Your assignment - Given the entries below, please return each one exactly.

Records supplied -
Lemma rep_keeps_phalanx c :
  batches [c] = [] → rep_keeps (modify (λ r, call_phalanx r c)).
Proof.
  intros Hc. apply preserves_modify. intros r [I1 I2 I3 I4 I5 I6 I7]. split; [|apply rtc_refl].
  split; try done. unfold commits_inv, batches in *. simpl. rewrite omap_app. simpl in Hc.
  simpl. rewrite Hc, app_nil_r. done.
Qed.

Lemma rep_keeps_startSignal : rep_keeps startSignal.
Proof.
  unfold startSignal. preserve. apply preserves_modify. intros r []. split; [by split|apply rtc_refl].
Qed.

Lemma rep_keeps_send m : typed_msg m → rep_keeps (send_event m).
Proof.
  intros Hm. apply preserves_modify. intros r []. split; [|apply rtc_refl]. split; try done.
  apply Forall_app. split; [done|]. by constructor.
Qed.
Hint Resolve rep_keeps_startSignal rep_keeps_send : go.

Lemma rep_keeps_receive m : typed_msg m → rep_keeps (receive m).
Proof.
  intros Hm. destruct m as [b qc|v|view id qc|tx|c|c]; simpl.
  - unfold HandleBlock. apply preserves_bind with (Φ := anything);
      [apply _|by apply rep_keeps_count|]. preserve.
  - unfold HandleVote. preserve.
  - unfold HandleTmo. preserve.
  - unfold handleTxn. apply preserves_bind with (Φ := anything);
      [apply _|by apply rep_keeps_phalanx|intros _ _]. preserve.
    apply (rep_keeps_event 0 0 KickOff); [done|]. by intros s s' [].
  - unfold HandleConsensusMessage. preserve.
  - unfold HandleCommand. preserve.
Qed.

(** The listeners. *)
Lemma rep_keeps_listen_view : rep_keeps listen_view.
Proof.
  intros r r' [] I Hr. unfold listen_view in Hr.
  destruct (entering r) eqn:E; [|destruct (_ !! _) as [view|] eqn:Hv]; injection Hr as <-;
    [split_and!; [done|apply rtc_refl|done]| |split_and!; [done|apply rtc_refl|done]].
  split_and!; [|apply rtc_refl|done]. apply rep_inv_count; [done|].
  destruct I as [I1 I2 I3 I4 I5 I6 I7]. split; try done. rewrite E in I4. by apply views_inv_read.
Qed.

Lemma rep_keeps_listen_timer cf fuel : rep_keeps (listen_timer cf fuel).
Proof.
  intros r r' [] I Hr. unfold listen_timer in Hr. destruct (entering r).
  { injection Hr as <-. split_and!; [done|apply rtc_refl|done]. }
  apply zoom_ok in Hr as (s' & Hs & ->).
  destruct (rep_event cf fuel LocalTmo r s' I) as [? ?]; done.
Qed.

Lemma rep_keeps_listen_committed err : rep_keeps (listen_committed err).
Proof.
  intros r r' [] I Hr. unfold listen_committed in Hr.
  destruct (sf_committed (safety r) !! committed_read r) as [b|] eqn:Hb;
    [|injection Hr as <-; split_and!; [done|apply rtc_refl|done]].
  destruct I as [I1 I2 I3 I4 I5 I6 I7].
  pose proof (commits_inv_read _ _ _ _ b I6 Hb) as I6'.
  unfold processCommittedBlock in Hr. apply prog_bind_ok in Hr as (r1 & [] & H1 & Hr).
  apply modify_ok in H1 as ->. destruct (b_PBatch b) as [batch|].
  - apply prog_bind_ok in Hr as (r1 & [] & H1 & Hr). apply modify_ok in H1 as ->.
    destruct err; [discriminate Hr|]. apply ret_ok in Hr as [-> _].
    split_and!; [by split|apply rtc_refl|done].
  - apply ret_ok in Hr as [-> _]. rewrite app_nil_r in I6'. split_and!; [by split|apply rtc_refl|done].
Qed.

(** [CollectTxn] on each transaction in turn. *)
Lemma collect_spec txs b :
  collect txs b = Ok (MkBackend (reverse txs ++ txns b) (limit b) (totalReceived b) (bloom b), ()).
Proof.
  unfold collect. induction txs as [|tx txs IH] using rev_ind; [by destruct b|].
  rewrite foldl_app. cbn [foldl]. set (m := foldl _ _ txs) in *. unfold mbind, prog_bind. rewrite IH.
  unfold CollectTxn, addOld, modify. simpl. by rewrite reverse_snoc.
Qed.

Lemma rep_keeps_listen_forked : rep_keeps listen_forked.
Proof.
  intros r r' [] I Hr. unfold listen_forked in Hr.
  destruct (sf_forked (safety r) !! forked_read r) as [b|] eqn:Hb;
    [|injection Hr as <-; split_and!; [done|apply rtc_refl|done]].
  destruct I as [I1 I2 I3 I4 I5 I6 I7].
  pose proof (pool_conserved_read _ _ _ _ b I7 Hb) as I7'. unfold processForkedBlock in Hr.
  destruct (decide (b_Proposer b = re_ID)).
  - apply zoom_ok in Hr as (p & Hp & ->). rewrite collect_spec in Hp. injection Hp as <-.
    split_and!; [by split|apply rtc_refl|done].
  - apply ret_ok in Hr as [-> _]. split_and!; [by split|apply rtc_refl|done].
Qed.

(** The main loop: messages. *)
Lemma rep_keeps_loop_msg cf fuel k : rep_keeps (loop_msg cf fuel k).
Proof.
  intros r r' u I Hr. unfold loop_msg in Hr.
  destruct (pending r !! k) as [m|] eqn:Hm;
    [|injection Hr as <- <-; split_and!; [done|apply rtc_refl|done]].
  assert (typed_msg m) as Hty by (by eapply (Forall_lookup_1 _ _ _ _ (ri_pending r I))).
  assert (rep_inv (set_pending r (delete k (pending r)))) as I0.
  { destruct I. split; try done. by apply Forall_delete. }
  set (r0 := set_pending r (delete k (pending r))) in *.
  cut (rep_inv r' ∧ refines r0 r'); [by intros [? ?]|].
  destruct m as [b qc|v|view id qc|tx|c|c]; simpl in Hr.
  - apply prog_bind_ok in Hr as (r1 & p & H1 & Hr). apply zoom_ok in H1 as (s1 & H1 & ->).
    apply prog_bind_ok in Hr as (r1 & res & H2 & Hr). apply zoom_ok in H2 as (s2 & H2 & ->).
    apply modify_ok in Hr as ->. simpl in H2.
    destruct (rep_event cf fuel (RecvBlock b qc) r0 s2 I0 Hty) as [I2 R2].
    { unfold sf_handle. by rewrite (prog_bind_run _ _ _ _ _ H1), ?(prog_bind_run _ _ _ _ _ H2). }
    split; [by apply rep_inv_count|done].
  - apply prog_bind_ok in Hr as (r1 & [] & H1 & Hr). apply zoom_ok in H1 as (s1 & H1 & ->).
    apply modify_ok in Hr as ->.
    destruct (rep_event cf fuel (RecvVote v) r0 s1 I0 Hty H1) as [I2 R2].
    split; [by apply rep_inv_count|done].
  - apply prog_bind_ok in Hr as (r1 & p & H1 & Hr). apply zoom_ok in H1 as (s1 & H1 & ->).
    destruct u. apply zoom_ok in Hr as (s2 & H2 & ->). simpl in H2.
    apply (rep_event cf fuel (RecvTmo view id qc) r0 s2 I0 Hty).
    unfold sf_handle. by rewrite (prog_bind_run _ _ _ _ _ H1), ?(prog_bind_run _ _ _ _ _ H2).
  - apply ret_ok in Hr as [-> _]. split; [done|apply rtc_refl].
  - by apply (rep_keeps_phalanx (ReceiveConsensusMessage c)) in Hr as (? & ? & _).
  - by apply (rep_keeps_phalanx (ReceiveCommand c)) in Hr as (? & ? & _).
Qed.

Result of this exercise -
Lemma rep_keeps_phalanx c :
  batches [c] = [] → rep_keeps (modify (λ r, call_phalanx r c)).
Proof.
  intros Hc. apply preserves_modify. intros r [I1 I2 I3 I4 I5 I6 I7]. split; [|apply rtc_refl].
  split; try done. unfold commits_inv, batches in *. simpl. rewrite omap_app. simpl in Hc.
  simpl. rewrite Hc, app_nil_r. done.
Qed.

Lemma rep_keeps_startSignal : rep_keeps startSignal.
Proof.
  unfold startSignal. preserve. apply preserves_modify. intros r []. split; [by split|apply rtc_refl].
Qed.

Lemma rep_keeps_send m : typed_msg m → rep_keeps (send_event m).
Proof.
  intros Hm. apply preserves_modify. intros r []. split; [|apply rtc_refl]. split; try done.
  apply Forall_app. split; [done|]. by constructor.
Qed.
Hint Resolve rep_keeps_startSignal rep_keeps_send : go.

Lemma rep_keeps_receive m : typed_msg m → rep_keeps (receive m).
Proof.
  intros Hm. destruct m as [b qc|v|view id qc|tx|c|c]; simpl.
  - unfold HandleBlock. apply preserves_bind with (Φ := anything);
      [apply _|by apply rep_keeps_count|]. preserve.
  - unfold HandleVote. preserve.
  - unfold HandleTmo. preserve.
  - unfold handleTxn. apply preserves_bind with (Φ := anything);
      [apply _|by apply rep_keeps_phalanx|intros _ _]. preserve.
    apply (rep_keeps_event 0 0 KickOff); [done|]. by intros s s' [].
  - unfold HandleConsensusMessage. preserve.
  - unfold HandleCommand. preserve.
Qed.

(** The listeners. *)
Lemma rep_keeps_listen_view : rep_keeps listen_view.
Proof.
  intros r r' [] I Hr. unfold listen_view in Hr.
  destruct (entering r) eqn:E; [|destruct (_ !! _) as [view|] eqn:Hv]; injection Hr as <-;
    [split_and!; [done|apply rtc_refl|done]| |split_and!; [done|apply rtc_refl|done]].
  split_and!; [|apply rtc_refl|done]. apply rep_inv_count; [done|].
  destruct I as [I1 I2 I3 I4 I5 I6 I7]. split; try done. rewrite E in I4. by apply views_inv_read.
Qed.

Lemma rep_keeps_listen_timer cf fuel : rep_keeps (listen_timer cf fuel).
Proof.
  intros r r' [] I Hr. unfold listen_timer in Hr. destruct (entering r).
  { injection Hr as <-. split_and!; [done|apply rtc_refl|done]. }
  apply zoom_ok in Hr as (s' & Hs & ->).
  destruct (rep_event cf fuel LocalTmo r s' I) as [? ?]; done.
Qed.

Lemma rep_keeps_listen_committed err : rep_keeps (listen_committed err).
Proof.
  intros r r' [] I Hr. unfold listen_committed in Hr.
  destruct (sf_committed (safety r) !! committed_read r) as [b|] eqn:Hb;
    [|injection Hr as <-; split_and!; [done|apply rtc_refl|done]].
  destruct I as [I1 I2 I3 I4 I5 I6 I7].
  pose proof (commits_inv_read _ _ _ _ b I6 Hb) as I6'.
  unfold processCommittedBlock in Hr. apply prog_bind_ok in Hr as (r1 & [] & H1 & Hr).
  apply modify_ok in H1 as ->. destruct (b_PBatch b) as [batch|].
  - apply prog_bind_ok in Hr as (r1 & [] & H1 & Hr). apply modify_ok in H1 as ->.
    destruct err; [discriminate Hr|]. apply ret_ok in Hr as [-> _].
    split_and!; [by split|apply rtc_refl|done].
  - apply ret_ok in Hr as [-> _]. rewrite app_nil_r in I6'. split_and!; [by split|apply rtc_refl|done].
Qed.

(** [CollectTxn] on each transaction in turn. *)
Lemma collect_spec txs b :
  collect txs b = Ok (MkBackend (reverse txs ++ txns b) (limit b) (totalReceived b) (bloom b), ()).
Proof.
  unfold collect. induction txs as [|tx txs IH] using rev_ind; [by destruct b|].
  rewrite foldl_app. cbn [foldl]. set (m := foldl _ _ txs) in *. unfold mbind, prog_bind. rewrite IH.
  unfold CollectTxn, addOld, modify. simpl. by rewrite reverse_snoc.
Qed.

Lemma rep_keeps_listen_forked : rep_keeps listen_forked.
Proof.
  intros r r' [] I Hr. unfold listen_forked in Hr.
  destruct (sf_forked (safety r) !! forked_read r) as [b|] eqn:Hb;
    [|injection Hr as <-; split_and!; [done|apply rtc_refl|done]].
  destruct I as [I1 I2 I3 I4 I5 I6 I7].
  pose proof (pool_conserved_read _ _ _ _ b I7 Hb) as I7'. unfold processForkedBlock in Hr.
  destruct (decide (b_Proposer b = re_ID)).
  - apply zoom_ok in Hr as (p & Hp & ->). rewrite collect_spec in Hp. injection Hp as <-.
    split_and!; [by split|apply rtc_refl|done].
  - apply ret_ok in Hr as [-> _]. split_and!; [by split|apply rtc_refl|done].
Qed.

(** The main loop: messages. *)
Lemma rep_keeps_loop_msg cf fuel k : rep_keeps (loop_msg cf fuel k).
Proof.
  intros r r' u I Hr. unfold loop_msg in Hr.
  destruct (pending r !! k) as [m|] eqn:Hm;
    [|injection Hr as <- <-; split_and!; [done|apply rtc_refl|done]].
  assert (typed_msg m) as Hty by (by eapply (Forall_lookup_1 _ _ _ _ (ri_pending r I))).
  assert (rep_inv (set_pending r (delete k (pending r)))) as I0.
  { destruct I. split; try done. by apply Forall_delete. }
  set (r0 := set_pending r (delete k (pending r))) in *.
  cut (rep_inv r' ∧ refines r0 r'); [by intros [? ?]|].
  destruct m as [b qc|v|view id qc|tx|c|c]; simpl in Hr.
  - apply prog_bind_ok in Hr as (r1 & p & H1 & Hr). apply zoom_ok in H1 as (s1 & H1 & ->).
    apply prog_bind_ok in Hr as (r1 & res & H2 & Hr). apply zoom_ok in H2 as (s2 & H2 & ->).
    apply modify_ok in Hr as ->. simpl in H2.
    destruct (rep_event cf fuel (RecvBlock b qc) r0 s2 I0 Hty) as [I2 R2].
    { unfold sf_handle. by rewrite (prog_bind_run _ _ _ _ _ H1), ?(prog_bind_run _ _ _ _ _ H2). }
    split; [by apply rep_inv_count|done].
  - apply prog_bind_ok in Hr as (r1 & [] & H1 & Hr). apply zoom_ok in H1 as (s1 & H1 & ->).
    apply modify_ok in Hr as ->.
    destruct (rep_event cf fuel (RecvVote v) r0 s1 I0 Hty H1) as [I2 R2].
    split; [by apply rep_inv_count|done].
  - apply prog_bind_ok in Hr as (r1 & p & H1 & Hr). apply zoom_ok in H1 as (s1 & H1 & ->).
    destruct u. apply zoom_ok in Hr as (s2 & H2 & ->). simpl in H2.
    apply (rep_event cf fuel (RecvTmo view id qc) r0 s2 I0 Hty).
    unfold sf_handle. by rewrite (prog_bind_run _ _ _ _ _ H1), ?(prog_bind_run _ _ _ _ _ H2).
  - apply ret_ok in Hr as [-> _]. split; [done|apply rtc_refl].
  - by apply (rep_keeps_phalanx (ReceiveConsensusMessage c)) in Hr as (? & ? & _).
  - by apply (rep_keeps_phalanx (ReceiveCommand c)) in Hr as (? & ? & _).
Qed.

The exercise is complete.